## Assignment
Within the lines below, find those that hold the string "FFin" and copy each one.

## Given records
(** What a format can represent. *)
Lemma fpDecode_bounds mw ew bits s m e :
  0 <= mw -> 1 < ew -> fpDecode mw ew bits = FFin s m e ->
  0 <= m < 2 ^ (mw + 1) /\ fpMin mw ew <= e <= fpMin mw ew + 2 ^ ew - 3.
Proof.
  intros Hw He E. unfold fpDecode in E. assert (P1 : 0 < 2 ^ mw) by (apply Z.pow_pos_nonneg; lia).
  assert (P3 : 2 ^ (mw + 1) = 2 * 2 ^ mw) by (rewrite Z.pow_add_r by lia; lia).
  assert (P2 : 4 <= 2 ^ ew) by (change 4 with (2 ^ 2); apply Z.pow_le_mono_r; lia).
  pose proof (Z.mod_pos_bound bits (2 ^ mw) P1). pose proof (Z.mod_pos_bound (Z.shiftr bits mw) (2 ^ ew) ltac:(lia)).
  destruct (Z.eqb_spec (Z.shiftr bits mw mod 2 ^ ew) (2 ^ ew - 1)); [by case_match|].
  destruct (Z.eqb_spec (Z.shiftr bits mw mod 2 ^ ew) 0); injection E as <- <- <-; [|lia].
  lia.
Qed.

(** Widening a [float32] and converting an integer of at most 53 bits lose nothing. *)
Lemma float64_of_32_exact bits s m e :
  decode32 bits = FFin s m e -> fpEq (decode64 (float64_of_32 bits)) (FFin s m e) = true.
Proof.
  intros E. pose proof (fpDecode_bounds 23 8 bits s m e ltac:(lia) ltac:(lia) E) as [Hm He].
  unfold float64_of_32, decode64. rewrite E.
  change (fpMin 23 8) with (-149) in He. change (2 ^ 8) with 256 in He. change (2 ^ (23 + 1)) with 16777216 in Hm.
  assert (Hl : m <> 0 -> 0 <= Z.log2 m < 24) by (intros; split; [apply Z.log2_nonneg|apply Z.log2_lt_pow2; lia]).
  assert (Hs : m <> 0 -> fpMin 52 11 < fpScale 52 11 m e <= e).
  { intros. unfold fpScale. change (fpMin 52 11) with (-1074). lia. }
  apply fpEncode_exact; try lia.
  - intros N. left. specialize (Hs N). lia.
  - intros N. specialize (Hs N). specialize (Hl N).
    destruct (roundEven_value 52 11 m e) as (_ & Hr & _); [lia|lia|left; lia|]. cbv zeta in Hr.
    unfold fpScale in *. change (fpMin 52 11) with (-1074) in *. change (2 ^ 11) with 2048. change (2 ^ (52 + 1)) with 9007199254740992 in Hr.
    change (2 ^ 52) with 4503599627370496. lia.
Qed.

## Completed task
  0 <= mw -> 1 < ew -> fpDecode mw ew bits = FFin s m e ->
  decode32 bits = FFin s m e -> fpEq (decode64 (float64_of_32 bits)) (FFin s m e) = true.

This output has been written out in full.